Statements of Operations. The Unaudited Pro Forma Condensed Combined Statements of Operations for the nine months ended September 30, 2021 and the year ended December 31, 2020 reflect the following adjustments:

(a)    Historical revenues and direct operating expenses of the oil and natural gas properties acquired in the Transaction.

(b)    Depreciation, depletion and amortization (“DD&A”) and accretion expense relate to the Eagle Ford Acquisition. DD&A was calculated using the unit-of-production method under the full cost method of accounting, and adjusts DD&A for (1) the increase in DD&A reflecting the relative fair values and production volumes attributable to the Eagle Ford Acquisition and (2) the revision to the Company’s DD&A rate reflecting the reserve volumes acquired in the Transaction. The pro forma adjustment for DD&A is $10.2 million and $17.4 million for the nine months ended September 30, 2021 and the year ended December 31, 2020, respectively. The pro forma adjustment for accretion expense on ARO is attributable to the Eagle Ford Acquisition for the nine months ended September 30, 2021 and the year ended December 31, 2020, respectively.

(c)    Interest expense associated with the borrowings under the Company’s credit facility for the periods presented.

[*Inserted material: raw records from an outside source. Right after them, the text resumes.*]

(** ** The complex engine: what a run leaves *)

(** A run of the complex engine returns; a property [Q] of the instance
    that every update step establishes and that the loss trace does not
    affect holds at the end of a run of at least one iteration, and a run
    of no iteration ends in the state reset left. *)
Lemma complex_call_inv (Q : ComplexEUCNMF.t -> Prop) (o : ComplexEUCNMF.t)
  (g : RandomState) (tgt : cmatrix) (it : nat) :
  (forall w w', complex_ready w ->
                ComplexEUCNMF.update_once w = (w', Ok tt) -> Q (fst w')) ->
  (forall o1 l, Q o1 -> Q (ComplexEUCNMF.set_loss l o1)) ->
  exists w1 o' g' T V Phi,
    (update_self (ComplexEUCNMF.set_target (Some tgt)) ;;
     ComplexEUCNMF._reset) (o, g) = (w1, Ok tt)
    /\ ComplexEUCNMF.__call__ (Some tgt) it (o, g)
       = ((o', g'), Ok (T, V, Phi))
    /\ ComplexEUCNMF.basis o' = Some T
    /\ ComplexEUCNMF.activation o' = Some V
    /\ ComplexEUCNMF.phase o' = Some Phi
    /\ (it = 0%nat -> (o', g') = w1)
    /\ ((0 < it)%nat -> Q o').
Proof.
  intros HQ Hloss.
  destruct (complex_reset_ok o g tgt) as (w1 & Er & Hr1 & Ht1 & Hl1).
  pose (P := fun (k : nat) (w : World ComplexEUCNMF.t) =>
               complex_ready w
               /\ (k = 0%nat -> w = w1) /\ ((0 < k)%nat -> Q (fst w))).
  set (body :=
         (ComplexEUCNMF.update_once ;;
          T <- self_attr "basis" ComplexEUCNMF.basis ;;
          V <- self_attr "activation" ComplexEUCNMF.activation ;;
          Phi <- self_attr "phase" ComplexEUCNMF.phase ;;
          let TVPhi := sum_axis1 fadd (t3map2 fmul (outer T V) Phi) in
          let l := ComplexEUCNMF.criterion TVPhi tgt in
          update_self (fun o => ComplexEUCNMF.set_loss
                                  (ComplexEUCNMF.loss o ++ [msum l]) o))).
  assert (Hbody : forall k s, P k s ->
             exists s', body s = (s', Ok tt) /\ P (S k) s').
  { intros k s (Hs & _ & _).
    destruct (complex_step_ok s Hs)
      as ([o2 g2] & E & ((t & Ht) & (T & HT) & (V & HV) & (Ph & HP) & (B & HB))
          & _ & Hl2).
    pose proof (HQ s (o2, g2) Hs E) as HQ2.
    cbn [fst] in *. unfold body. rewrite (bind_ok _ _ _ _ _ E).
    cxsimpl. rewrite HT. cxsimpl. rewrite HV. cxsimpl. rewrite HP. cxsimpl.
    eexists. split; [reflexivity|].
    unfold P, complex_ready. cxsimpl. split; [repeat split; eauto|].
    split; [discriminate|]. intros _. now apply Hloss. }
  destruct (for_range_total P body Hbody it 0%nat w1)
    as ([o' g'] & E & (Hr' & H0 & Hpos)).
  { split; [exact Hr1|]. split; [reflexivity|lia]. }
  destruct Hr' as (_ & (T & HT) & (V & HV) & (Ph & HP) & _).
  cbn [fst Nat.add] in *.
  exists w1, o', g', T, V, Ph. split; [exact Er|].
  split; [|auto].
  unfold ComplexEUCNMF.__call__.
  rewrite <- (bind_assoc (update_self (ComplexEUCNMF.set_target (Some tgt)))
                         (fun _ => ComplexEUCNMF._reset)).
  rewrite (bind_ok _ _ _ _ _ Er).
  unfold ComplexEUCNMF.update. rewrite bind_assoc.
  unfold bind at 1. unfold self_attr at 1, attr at 1. rewrite Ht1.
  fold body. rewrite (bind_ok _ _ _ _ _ E).
  cxsimpl. rewrite HT. cxsimpl. rewrite HV. cxsimpl. rewrite HP. reflexivity.
Qed.

(** The state reset leaves has the auxiliary ratio of its factors. *)
Lemma complex_reset_beta (o : ComplexEUCNMF.t) (g : RandomState)
  (tgt : cmatrix) (w1 : World ComplexEUCNMF.t) :
  (update_self (ComplexEUCNMF.set_target (Some tgt)) ;;
   ComplexEUCNMF._reset) (o, g) = (w1, Ok tt) ->
  exists T V,
    ComplexEUCNMF.basis (fst w1) = Some T
    /\ ComplexEUCNMF.activation (fst w1) = Some V
    /\ ComplexEUCNMF.Beta (fst w1)
       = Some (beta_of (ComplexEUCNMF.eps (fst w1)) T V).
Proof.
  unfold ComplexEUCNMF._reset, ComplexEUCNMF.init_phase,
    ComplexEUCNMF.update_beta.
  cxsimpl. intros [= <-]. cxsimpl. eexists _, _. repeat split.
Qed.

Lemma complex_step_result (w w' : World ComplexEUCNMF.t) :
  complex_ready w -> ComplexEUCNMF.update_once w = (w', Ok tt) ->
  (exists T V,
      ComplexEUCNMF.basis (fst w') = Some T
      /\ ComplexEUCNMF.activation (fst w') = Some V
      /\ ComplexEUCNMF.Beta (fst w')
         = Some (beta_of (ComplexEUCNMF.eps (fst w')) T V))
  /\ (exists Tn,
         ComplexEUCNMF.basis (fst w')
         = Some (map (fun Ti => map2 fdiv Ti (sum_rows fadd Tn)) Tn)).
Proof.
  destruct w as [o g].
  intros ((t & Ht) & (T & HT) & (V & HV) & (P & HP) & (B & HB)).
  cbn [fst] in *.
  unfold ComplexEUCNMF.update_once, ComplexEUCNMF.update_beta.
  cxsimpl. rewrite Ht. cxsimpl. rewrite HT. cxsimpl. rewrite HV. cxsimpl.
  rewrite HP. cxsimpl. rewrite HB. cxsimpl.
  intros [= <-]. cxsimpl. split.
  - eexists _, _. repeat split.
  - eexists. reflexivity.
Qed.

(** X17.  At the end of every run of the complex engine the auxiliary ratio
    [Beta] is the one of the factors the run returns:
    [T[i,k] V[k,j] / floor (sum_k T[i,k] V[k,j])]. *)
Theorem complex_run_leaves_beta_of_returned_factors (o : ComplexEUCNMF.t)
  (g : RandomState) (tgt : cmatrix) (it : nat) :
  exists o' g' T V Phi,
    ComplexEUCNMF.__call__ (Some tgt) it (o, g) = ((o', g'), Ok (T, V, Phi))
    /\ ComplexEUCNMF.Beta o' = Some (beta_of (ComplexEUCNMF.eps o') T V).
Proof.
  destruct (complex_call_inv
              (fun o1 => exists T V,
                   ComplexEUCNMF.basis o1 = Some T
                   /\ ComplexEUCNMF.activation o1 = Some V
                   /\ ComplexEUCNMF.Beta o1
                      = Some (beta_of (ComplexEUCNMF.eps o1) T V))
              o g tgt it)
    as (w1 & o' & g' & T & V & Phi & Er & E & HT & HV & _ & H0 & Hpos).
  - intros w w' Hw Ew. exact (proj1 (complex_step_result w w' Hw Ew)).
  - intros o1 l H. exact H.
  - exists o', g', T, V, Phi. split; [exact E|].
    assert (HQ : exists T V,
               ComplexEUCNMF.basis o' = Some T
               /\ ComplexEUCNMF.activation o' = Some V
               /\ ComplexEUCNMF.Beta o'
                  = Some (beta_of (ComplexEUCNMF.eps o') T V)).
    { destruct it as [|n].
      - specialize (H0 eq_refl). subst w1.
        exact (complex_reset_beta o g tgt (o', g') Er).
      - apply Hpos. lia. }
    destruct HQ as (T1 & V1 & HT1 & HV1 & HB). congruence.
Qed.

(** X19.  Reset of the complex engine draws the Basis, the Activation and a
    uniform phase, in this order, and then discards the phase drawn: the
    phase it leaves is the angle of the target, the same for every
    component, and [Beta] is the ratio of the two factors drawn. *)
Theorem complex_reset_takes_phase_from_target (o : ComplexEUCNMF.t)
  (g : RandomState) (tgt : cmatrix) :
  let n_bins := List.length tgt in
  let n_frames := ncols tgt in
  let k := ComplexEUCNMF.n_basis o in
  let T := rand_matrix g n_bins k in
  let V := rand_matrix (advance g (n_bins * k)) k n_frames in
  (update_self (ComplexEUCNMF.set_target (Some tgt)) ;;
   ComplexEUCNMF._reset) (o, g)
  = ((ComplexEUCNMF.set_Beta (beta_of (ComplexEUCNMF.eps o) T V)
        (ComplexEUCNMF.set_phase
           (map (fun row => repeat row k) (mmap cangle tgt))
           (ComplexEUCNMF.set_activation V
              (ComplexEUCNMF.set_basis T
                 (ComplexEUCNMF.set_target (Some tgt) o)))),
      advance (advance (advance g (n_bins * k)) (k * n_frames))
              (n_bins * k * n_frames)),
     Ok tt).
Proof. reflexivity. Qed.

(** ** The default domain *)

Lemma mat_ones (M : matrix) :
  mat (fun x => x = Fin 1) (mmap (fun _ : num => Fin 1) M).
Proof.
  unfold mat, mmap. apply Forall_map, Forall_forall. intros row _.
  apply Forall_map, Forall_forall. intros x _. reflexivity.
Qed.

Lemma mmul_mpow_zero (b f : nat) (t M : matrix) (y : R) :
  y = 0 -> shape b f t -> shape b f M -> mmul t (mpow M y) = t.
Proof.
  intros Hy Ht HM. rewrite mpow_zero by assumption.
  apply (mmul_ones b f); [assumption|now apply shape_mmap|apply mat_ones].
Qed.

(** X21.  With the default [domain = 2] the step of the Euclidean engine is the
    multiplicative update of Lee and Seung, with the floors of the code:
    the Basis is multiplied by [target @ V.T / (T @ V @ V.T)], then the
    Activation by [T.T @ target / (T.T @ T @ V)] for the updated Basis. *)
Theorem euclidean_step_at_domain_2 (o : NMF) (g : RandomState)
  (t T V : matrix) (n_bins n_basis n_frames : nat) :
  algorithm o = "mm"%string -> domain o = 2 ->
  target o = Some t -> basis o = Some T -> activation o = Some V ->
  (0 < n_bins)%nat -> (0 < n_basis)%nat -> (0 < n_frames)%nat ->
  shape n_bins n_frames t -> shape n_bins n_basis T ->
  shape n_basis n_frames V ->
  let T' :=
    mmul T (mdiv (matmul t (transpose V))
                 (mfloor (eps o)
                    (matmul (mfloor (eps o) (matmul T V)) (transpose V)))) in
  let V' :=
    mmul V (mdiv (matmul (transpose T') t)
                 (mfloor (eps o)
                    (matmul (transpose T')
                            (mfloor (eps o) (matmul T' V))))) in
  update_once_of Euclidean (o, g)
  = ((set_activation V' (set_basis T' o), g), Ok tt).
Proof.
  intros Ha Hd Ht HT HV Hb Hk Hf Hst HsT HsV T' V'.
  rewrite (update_once_alternates Euclidean EUC_mm o g t T V);
    [|cbn; now rewrite Ha|now apply euclidean_configured|assumption..].
  unfold alternate. cbv beta iota zeta delta [basis_update activation_update].
  rewrite Hd.
  assert (E1 : (4 - 2) / 2 = 1) by lra.
  assert (E0 : (2 - 2) / 2 = 0) by lra.
  assert (E2 : 2 / (4 - 2) = 1) by lra.
  rewrite !(mpow_one _ _ E1), !(mpow_one _ _ E2).
  rewrite (mmul_mpow_zero n_bins n_frames t _ _ E0 Hst) by shapes.
  fold T'.
  assert (HsT' : shape n_bins n_basis T') by (unfold T'; shapes).
  rewrite (mmul_mpow_zero n_bins n_frames t _ _ E0 Hst) by shapes.
  reflexivity.
Qed.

(d)    Income tax expense for both the nine months ended September 30, 2021 and the year ended December 31, 2020 reflect incremental Texas Margin Tax for the Eagle Ford Acquisition. For income tax purposes, the Company expects the Eagle Ford Acquisition to be treated as an asset purchase such that the tax basis in the assets and liabilities reflect the allocated fair value at closing; therefore, the Company does not anticipate a material tax consequence for deferred income taxes related thereto.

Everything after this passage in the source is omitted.